_TASK DESCRIPTION_
Where the line containing "exit takes at" appears, end your copy; everything from the first line of the records below up to and including it must be reproduced exactly.
┌──
(* ===== verification/FanoutSafety.v ===== *)
(** * The fan-out is isolated, idempotent and never over-closes

    Case analyses of one subscriber's turn in [dispatch_subscriber_executions]
    and [fan_out_exit], and the theorems about whole runs: the owner's rows, the
    broker and every other subscription are left alone; a re-delivered signal is
    not mirrored twice; an unverified position authorises nothing; a mirrored
    exit takes at least one unit and at most what the row has. *)

From Stdlib Require Import ZArith Lia List Bool String.
From stdpp Require Import base list strings gmap.
From S2P Require Import Prelude PyText SymbolMatch PyFloat PyDecimal PyNum Records Enums Models Safeguards Book Ledger Samples.
From S2P Require Import StrategyExecutor DayState KillSwitch BrokerBatch Fanout.

#[export] Instance paper_laws : ProviderLaws PaperPositionProvider.
Proof.
  split; simpl.
  - intros _ rows sid sub _ p. destruct (stored_open rows sid sub); congruence.
  - by intros _ rows rows' sid sub _ ->.
Qed.

#[export] Instance broker_laws : ProviderLaws BrokerBackedPositionProvider.
Proof.
  split; simpl.
  - intros prov rows sid sub symbol p. unfold BrokerBackedPositionProvider_find_open, found_stored.
    destruct (stored_open rows sid sub) as [q|]; repeat split_match; congruence.
  - intros prov rows rows' sid sub symbol E. unfold BrokerBackedPositionProvider_find_open. by rewrite E.
Qed.

(** ** What one turn may touch *)

Section Turn.
Context {B R : Type} `{RedisLaws R}.
Implicit Types (w : world B R).

(** Everything but the position and execution tables, the alerts, the supply of
    ids and free idempotency slots is as it was; slots that are held stay so. *)
Record fan_env (w w' : world B R) : Prop := {
  fe_credentials : w_credentials w' = w_credentials w;
  fe_strategies : w_strategies w' = w_strategies w;
  fe_platform : w_platform w' = w_platform w;
  fe_broker : w_broker w' = w_broker w;
  fe_orders : w_orders w' = w_orders w;
  fe_now : w_now w' = w_now w;
  fe_next : w_next_id w <= w_next_id w';
  fe_redis : forall k t, (forall s, k <> idem_key s) -> redis_get k t (w_redis w') = redis_get k t (w_redis w);
  fe_held : forall k lo hi, lo <= w_now w < hi -> held k lo hi (w_redis w) -> held k lo hi (w_redis w')
}.

#[global] Instance fan_env_preorder : PreOrder fan_env.
Proof.
  split; [by split|]. intros u v w [] []. split; try (etransitivity; eauto; fail).
  - intros k t Hk. rewrite fe_redis1 by done. by apply fe_redis0.
  - intros k lo hi Ht Hh. apply fe_held1; [by rewrite fe_now0 | by apply fe_held0].
Qed.

(** The tables too. *)
Definition no_rows (w w' : world B R) : Prop :=
  fan_env w w' /\ w_positions w' = w_positions w /\ w_executions w' = w_executions w.

#[global] Instance no_rows_preorder : PreOrder no_rows.
Proof.
  split; [by split|]. intros u v w (H1 & Hp & Hx) (H2 & Hp' & Hx').
  split; [by transitivity v|]. split; congruence.
Qed.

Lemma no_rows_redis (w : world B R) r :
  (forall k t, (forall s, k <> idem_key s) -> redis_get k t r = redis_get k t (w_redis w)) ->
  (forall k lo hi, lo <= w_now w < hi -> held k lo hi (w_redis w) -> held k lo hi r) ->
  no_rows w (w <| w_redis := r |>).
Proof. intros Hr Hh. split; [split; simpl; auto; lia | done]. Qed.

Lemma fresh_no_rows : preserves no_rows (@fresh B R).
Proof. intros w r w' [= <- <-]. split; [split; simpl; auto; lia | done]. Qed.

Lemma alert_no_rows signal sub : preserves no_rows (@alert_subscriber_failure B R signal sub).
Proof. intros w r w' [= <- <-]. split; [split; simpl; auto; lia | done]. Qed.

Lemma simulate_no_rows signal q : preserves no_rows (@simulate_fill B R signal q).
Proof.
  apply preserves_bind; [apply _ | apply preserves_from_result, _ | intros price].
  apply preserves_bind; [apply _ | apply fresh_no_rows | intros oid; apply preserves_ret, _].
Qed.

Lemma credential_no_rows sub : preserves no_rows (@resolve_subscriber_credential B R sub).
Proof. by intros w r w' [= <- <-]. Qed.

(** The slot of (subscription, token). *)
Definition slot (sub : SubscriberRef) (token : string) : string :=
  idem_key (subscriber_idempotency_key (sr_subscription_id sub) token).

Lemma claim_cases key w r w' :
  claim_subscriber_idempotency key w = (r, w') ->
  (r = Ok false /\ w' = w /\ is_Some (redis_get (idem_key key) (w_now w) (w_redis w)))
  \/ (r = Ok true /\ no_rows w w' /\ redis_get (idem_key key) (w_now w) (w_redis w) = None
      /\ held (idem_key key) (w_now w) (w_now w + SUBSCRIBER_IDEMPOTENCY_TTL_SECONDS) (w_redis w')
      /\ (forall k t, k <> idem_key key -> redis_get k t (w_redis w') = redis_get k t (w_redis w))).
Proof.
  unfold claim_subscriber_idempotency, set_idempotency_key, attempt, redis_set_nx. cbv [mbind M_bind mret M_ret].
  change (SUBSCRIBER_IDEMPOTENCY_TTL_SECONDS <=? 0) with false. cbv iota.
  destruct (redis_get (idem_key key) (w_now w) (w_redis w)) as [v|] eqn:E; intros Eq; injection Eq as <- <-.
  - left. split; [done|]. split; [|eauto]. by destruct w.
  - right. split; [done|].
    assert (Hother : forall k t, k <> idem_key key ->
      redis_get k t (redis_put (idem_key key) "1" (w_now w + 60) (w_redis w)) = redis_get k t (w_redis w)).
    { intros k t Hk. rewrite redis_get_put, decide_False by congruence. done. }
    split; [|split; [done|]; split].
    + apply no_rows_redis.
      * intros k t Hk. apply Hother, Hk.
      * intros k lo hi Ht Hh u Hu. destruct (decide (k = idem_key key)) as [->|Hk].
        -- destruct (Hh (w_now w) Ht) as [x Ex]. congruence.
        -- rewrite Hother by done. by apply Hh.
    + intros u Hu. simpl. rewrite redis_get_put, decide_True by done.
      rewrite (proj2 (Z.ltb_lt u _)) by (unfold SUBSCRIBER_IDEMPOTENCY_TTL_SECONDS in *; lia). eauto.
    + intros k t Hk. by apply Hother.
Qed.

Lemma claim_no_rows key : preserves no_rows (@claim_subscriber_idempotency B R _ key).
Proof. intros w r w' E. apply claim_cases in E as [(_ & -> & _) | (_ & ? & _)]; done. Qed.
End Turn.

#[export] Hint Resolve fresh_no_rows alert_no_rows simulate_no_rows credential_no_rows claim_no_rows : bridge.

(** ** One subscriber's entry *)

Section Entry.
Context {B R P : Type} `{RedisLaws R} `{ProviderLaws P}.
Context (signal : StrategySignal) (strategy : Strategy) (signal_hash : option string) (master : ScripMaster)
        (check_margin : SubscriberRef -> Z -> string -> result exn (bool * string)).
Implicit Types (w : world B R) (sub : SubscriberRef) (prov : P).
└──
_EXERCISE SOLUTION_
(* ===== verification/FanoutSafety.v ===== *)
(** * The fan-out is isolated, idempotent and never over-closes

    Case analyses of one subscriber's turn in [dispatch_subscriber_executions]
    and [fan_out_exit], and the theorems about whole runs: the owner's rows, the
    broker and every other subscription are left alone; a re-delivered signal is
    not mirrored twice; an unverified position authorises nothing; a mirrored
    exit takes at least one unit and at most what the row has. *)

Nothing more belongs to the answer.